Here are two Qigong opportunities, hosted by Tao of Trauma students, Robin Carnes and Cynthia Zanti Jabs:

  • Qigong with Robin Carnes. Movements are playful, easy to follow, and gentle on the body. Sequences correspond to the seasons, helping our bodies thrive in response to the changing world around us. Zoom Classes, Sept 7-30, 2022, Mon-Wed-Fri at 8:30-9am ET
  • Healing-with-the-Seasons.Teachable.com with Cynthia Zanti Jabs. Her first Autumn/Lung Qi Gong Class will start September 12th and features new and progressive video classes each week for three weeks with an optional live-time interactive class on Sept 21st. PDA’s pending from NCCAOM. Classes present medicinal movement and meditation practices specific to the channels and organs of the Season. Simple practices, easy to master – and easy to share with clients.

Clinical Curiosity

Where is your clinical curiosity carrying you? 

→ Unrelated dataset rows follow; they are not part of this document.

(** C5, as amended: once a department is asked for or known, and the
    scores that the indices answer with are numbers, the fusion returns
    the first documents of a stable sort, by non-increasing score, of the
    results of the departments taken in the order they are scanned
    ([pieces], one list per department, each in its own rank order).  With
    [k' = k or top_k_retrieval], the list has at most [k'] documents when
    [k'] is not negative. *)
Theorem fusion_sorted_and_stable (s : VectorStore) (query : string)
    (departments : option (list string)) (k : option Z) (t : Trace) :
  let given := match departments with Some l => l | None => [] end in
  let scanned := if negb (nonempty given)
                 then od_keys (department_vectorstores s) else given in
  let k' := int_or k (top_k_retrieval s) in
  scanned <> [] ->
  answers B s (fun d => score_of d = None \/ numeric_score d) ->
  exists (pieces : list (list Document)) (sorted docs : list Document)
         (t1 t' : Trace),
    scan_pieces B query k' scanned (mkSt s (t ++ [CEmbedQuery query]))
      = (Ok pieces, mkSt s t1)
    /\ length pieces = length scanned
    /\ search_across_departments B query departments k (mkSt s t)
       = (Ok docs, mkSt s t')
    /\ stable_descending (concat pieces) sorted
    /\ docs = prefix sorted k'
    /\ descending docs
    /\ (0 <= k' -> Z.of_nat (length docs) <= k').
Proof.
  intros given scanned k' Hne Hans.
  destruct (fusion_run numeric_score s query departments k t Hne)
    as (pieces & sorted & docs & t1 & t' & Hscan & Hlen & Hrun & Hst & Hd & _).
  - auto.
  - intros department t0.
    apply (search_department_forall B
             (fun d => score_of d = None \/ numeric_score d)); [| |exact Hans].
    + intros q d _. apply numeric_stamp.
    + intros d Hd. apply numeric_set_department. now apply numeric_fill.
  - intros department d. apply numeric_set_department.
  - exists pieces, sorted, docs, t1, t'. repeat (split; [assumption|]).
    fold k' in Hd. destruct (prefix_is_take sorted k') as (n & Hn & Hle).
    rewrite Hd, Hn. split.
    + apply descending_take. now destruct Hst as (_ & Hdesc & _).
    + intros Hk. rewrite length_take. specialize (Hle Hk). lia.
Qed.

End RetrievalClaims.

Section ScoreOrigins.

Variable B : Backend.

Lemma int_or_again (k : option Z) (top : Z) :
  int_or (Some (int_or k top)) top = int_or k top.
Proof.
  unfold int_or. destruct k as [z|].
  - destruct (Z.eqb_spec z 0) as [->|Hz].
    + now destruct (Z.eqb_spec top 0).
    + destruct (Z.eqb_spec z 0); [contradiction | reflexivity].
  - now destruct (Z.eqb_spec top 0).
Qed.














End ScoreOrigins.

Section ScoreClaim.

Variable B : Backend.


End ScoreClaim.

Section PlaceholderClaims.

Variable B : Backend.

(** The defect behind C2 does not depend on the backend: when
    initialising a department with an empty chunk list has left a
    single-sentinel placeholder index in place, a later search of that
    department returns without raising, and what it returns is not empty
    as soon as the budget used is at least one.  When the index answers
    with documents it stores, every document returned has the text of the
    sentinel. *)
Lemma placeholder_is_returned (department : string) (rebuild : bool)
    (st : St) (query : string) (k : option Z) (t : Trace) (vs : Faiss)
    (text : string) :
  let s1 := self (snd (initialize_department_vectorstore B department
                         (Some []) rebuild st)) in
  od_get department (department_vectorstores s1) = Some vs ->
  placeholder_index text vs ->
  exists (docs : list Document) (t' : Trace),
    search_department B query department k (mkSt s1 t) = (Ok docs, mkSt s1 t')
    /\ (1 <= int_or k (top_k_retrieval s1) -> docs <> [])
    /\ (answers_stored B s1 -> Forall (fun d => page_content d = text) docs).
Proof.
  intros s1 Hvs (id & sentinel & b & Hds & Hidx & Htext).
  destruct (search_department_run B s1 query department k t)
    as (docs & t' & Hrun & Hp).
  rewrite Hvs in Hp. exists docs, t'. split; [exact Hrun|].
  destruct Hp as [(q & Hq & Hy)|[(found & Hne & Ha & Hd)|[_ [Hnone|Hnone]]]];
    try congruence.
  - destruct (tier_yield_length _ _ _ _ Hy) as (ds & Hds' & _ & Hlen & Hall).
    rewrite Hds in Hds'. injection Hds' as <-. simpl in Hlen, Hall. split.
    + intros Hk Hnil. subst docs. simpl in Hlen. lia.
    + intros _. eapply Forall_impl; [exact Hall|].
      intros d (d0 & [<-|[]] & ->). exact Htext.
  - subst docs. split.
    + intros _ Hnil. destruct found; [congruence | discriminate].
    + intros Hstored.
      assert (Hin : Forall (fun d => In d (stored_documents vs)) found).
      { refine (Hstored vs query _ found _ Ha). right. now exists department. }
      apply Forall_map. eapply Forall_impl; [exact Hin|].
      intros d Hd. unfold stored_documents in Hd. rewrite Hds in Hd.
      destruct Hd as [<-|[]]. simpl. now rewrite content_fill.
Qed.
Lemma sync_keeps_stale_records_witness :
  exists st',
    sync duplicateEnv syncedState = Ok (tt, st')
    /\ is_Some (map_get "2" (library st')).
Proof.
  destruct (sync_keeps_stale_records duplicateEnv syncedState
              (mkCredentials "token") 200
              (mkCatalogPage (Some [catalogEntry 1 "One"; catalogEntry 1 "Uno"])
                 1 2 0)
              [catalogEntry 1 "One"; catalogEntry 1 "Uno"]
              eq_refl eq_refl eq_refl eq_refl)
    as (st' & Hrun & Hkeep & _).
  exists st'. split; [exact Hrun|].
  apply Hkeep. vm_compute. eexists. reflexivity.
Defined.

(** ** [listUpdateableGames]: the whole listing *)

Lemma forOf_checkInstalled_run env (m : JSMap (option string) loc) acc st :
  (forall k ref, (k, ref) ∈ m ->
     exists g b, installHeap st !! ref = Some g /\ appName g = k
                 /\ needsUpdate env g = Ok b) ->
  forOf (checkInstalled env) (map_values m) acc st
  = Ok ((acc ++ List.map fst (List.filter (fun kv => wantsUpdate env st (snd kv)) m))%list,
        st).
Proof.
  revert acc. induction m as [|[k ref] m IH]; intros acc Hall.
  - cbn. rewrite app_nil_r. reflexivity.
  - destruct (Hall k ref) as (g & b & Hg & Hk & Hb); [left|].
    change (map_values ((k, ref) :: m)) with (ref :: map_values m).
    cbn [forOf List.filter snd]. unfold bind at 1.
    rewrite checkInstalled_needsUpdate, Hg, Hb.
    unfold wantsUpdate at 1. rewrite Hg, Hb.
    destruct b.
    + rewrite IH by (intros k' ref' Hin; apply Hall; right; exact Hin).
      cbn [List.map fst]. rewrite <- app_assoc, Hk. reflexivity.
    + apply IH. intros k' ref' Hin. apply Hall. right. exact Hin.
Qed.

Lemma sublist_map_filter {A B : Type} (f : A -> B) (p : A -> bool) (l : list A) :
  List.map f (List.filter p l) `sublist_of` List.map f l.
Proof.
  induction l as [|x l IH]; cbn [List.map List.filter].
  - constructor.
  - destruct (p x); cbn [List.map]; constructor; exact IH.
Qed.

(** X12: when the installed map is well formed and the check of every
    installed title returns, [listUpdateableGames] returns the identifiers
    of the titles whose check asks for an update, in the order of the
    installed map and without repetition; it logs their number and changes
    nothing else. *)
Theorem listUpdateableGames_result (env : Env) (st : State) :
  installed_wf st ->
  (forall k ref g, (k, ref) ∈ installedGames st ->
     installHeap st !! ref = Some g ->
     exists b, needsUpdate env g = Ok b) ->
  let l := updateableKeys env st in
  listUpdateableGames env st
  = Ok (l, set_log (log st
                    ++ [mkLogEntry LInfo PGog
                          ["Found " ++ of_number (Z.of_nat (length l))
                           ++ " game(s) to update"]]) st)
  /\ NoDup l
  /\ l `sublist_of` map_keys (installedGames st).
Proof.
  intros [Hnd Hwf] Hchecks l.
  assert (Hsub : l `sublist_of` map_keys (installedGames st)).
  { unfold l, updateableKeys, map_keys. apply sublist_map_filter. }
  split; [|split; [|exact Hsub]].
  - unfold listUpdateableGames. unfold bind at 1, gets at 1.
    unfold bind at 1.
    rewrite forOf_checkInstalled_run.
    + reflexivity.
    + intros k ref Hin. destruct (Hwf k ref Hin) as (g & Hg & Hk).
      destruct (Hchecks k ref g Hin Hg) as (b & Hb). exists g, b. done.
  - exact (sublist_NoDup _ _ Hnd Hsub).
Qed.

Lemma listUpdateableGames_result_witness :
  listUpdateableGames updateEnv updateState
  = Ok ([Some "11"; Some "12"; Some "13"; Some "21"],
        set_log [mkLogEntry LInfo PGog ["Found 4 game(s) to update"]] updateState)
  /\ NoDup (updateableKeys updateEnv updateState).
Proof.
  assert (Hwf : installed_wf updateState).
  { destruct (refreshInstalled_spec
                (set_installedGamesStore (Some updateStore) emptyState))
      as (st' & Hrun & _ & _ & _ & _ & _ & _ & _ & Hwf & _).
    assert (Heq : refreshInstalled
                    (set_installedGamesStore (Some updateStore) emptyState)
                  = Ok (tt, updateState)) by reflexivity.
    rewrite Heq in Hrun. injection Hrun as <-. exact Hwf. }
  destruct (listUpdateableGames_result updateEnv updateState Hwf)
    as (Hrun & Hnd & _).
  - intros k ref g Hin Hg.
    unfold updateState in Hin. cbn [installedGames] in Hin.
    repeat (apply elem_of_cons in Hin as [[= -> ->]|Hin]);
      [..|apply elem_of_nil in Hin; contradiction];
      vm_compute in Hg; injection Hg as <-; eexists; vm_compute; reflexivity.
  - split; [exact Hrun | exact Hnd].
Defined.

Lemma forOf_checkInstalled_throw env refs acc st ref g e0 :
  ref ∈ refs -> installHeap st !! ref = Some g ->
  needsUpdate env g = Throw e0 ->
  exists e, forOf (checkInstalled env) refs acc st = Throw e.
Proof.
  intros Hin Hg Hthrow. revert acc.
  induction refs as [|r refs IH]; intros acc.
  - apply elem_of_nil in Hin. contradiction.
  - cbn [forOf]. unfold bind at 1. rewrite checkInstalled_needsUpdate.
    destruct (installHeap st !! r) as [g'|] eqn:Hr; [|eauto].
    destruct (needsUpdate env g') as [[]|e'] eqn:Hn; [| |eauto].
    + apply elem_of_cons in Hin as [->|Hin]; [congruence|]. apply (IH Hin).
    + apply elem_of_cons in Hin as [->|Hin]; [congruence|]. apply (IH Hin).
Qed.

(** X13: one failing check aborts the whole listing: when the check of
    some installed title throws, [listUpdateableGames] throws and returns
    no identifier at all.  This is the case of a title for another
    platform than Linux whose build listing cannot be fetched. *)
Theorem listUpdateableGames_check_failure (env : Env) (st : State)
    (k : option string) (ref : loc) (g : InstalledInfo) :
  (k, ref) ∈ installedGames st ->
  installHeap st !! ref = Some g ->
  (exists e0, needsUpdate env g = Throw e0)
  \/ (platform g <> "linux"
      /\ exists e0, buildsApi env (buildsUrl (appName g) (platform g))
                    = NetworkError e0) ->
  exists e, listUpdateableGames env st = Throw e.
Proof.
  intros Hin Hg Hfail.
  assert (Hthrow : exists e0, needsUpdate env g = Throw e0).
  { destruct Hfail as [Hthrow|[Hplat (e0 & Hnet)]]; [exact Hthrow|].
    unfold needsUpdate. apply String.eqb_neq in Hplat. rewrite Hplat.
    unfold checkForGameUpdate. rewrite Hnet. cbn. eauto. }
  destruct Hthrow as (e0 & Hthrow).
  destruct (forOf_checkInstalled_throw env (map_values (installedGames st)) []
              st ref g e0) as (e & He).
  - apply elem_map_values. exists k. exact Hin.
  - exact Hg.
  - exact Hthrow.
  - exists e. unfold listUpdateableGames. unfold bind at 1, gets at 1.
    unfold bind at 1. rewrite He. reflexivity.
Qed.

Lemma listUpdateableGames_check_failure_witness :
  exists e, listUpdateableGames syncEnv updateState = Throw e.
Proof.
  apply (listUpdateableGames_check_failure syncEnv updateState
           (Some "20") 4 (windowsTitle "20" "v2")).
  - do 4 right. left.
  - reflexivity.
  - right. split; [discriminate|]. exists "offline". reflexivity.
Defined.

Send me a question or two and I will explore them with readers in this corner next month.

Q. I have a patient who I am sure has a trauma history. She’s jumpy and flighty in her eyes, it’s hard for her to sit still or sleep at night. She came to me for help with her irritable bowel syndrome and her migraine headaches – but I feel like I want to know more about her trauma history in order to treat her more deeply. What do you think?

A. So glad she found you.

Not all trauma survivors will have a “story” to tell. Sometimes the trauma happened before they had language – something like a premature birth or an early surgery or too much time in an incubator or orphanage. We can see the general disorganization – the jumpy, flighty eyes and the “strange, rare, and peculiar” symptoms like irritable bowel, migraine headaches, auto-immune illness, insomnia, or obesity and know that we are working with trauma physiology.

It will be tempting to treat her many symptoms – they are screaming for help. However, using the Tao of Trauma approach to focus your interventions on the tissues, organs, functions that correspond with where in the Self Protective Response she was thwarted will help you get to the essential regulation that her system is crying out for. If we don’t help her restore core regulation, symptoms will continue to emerge.

The first and perhaps most important thing is to help her find an “embodied experience of kinship” with you and with her community – could be people or pets. As her system settles with that attention and nourishment, it will become easier to see where to focus your attention.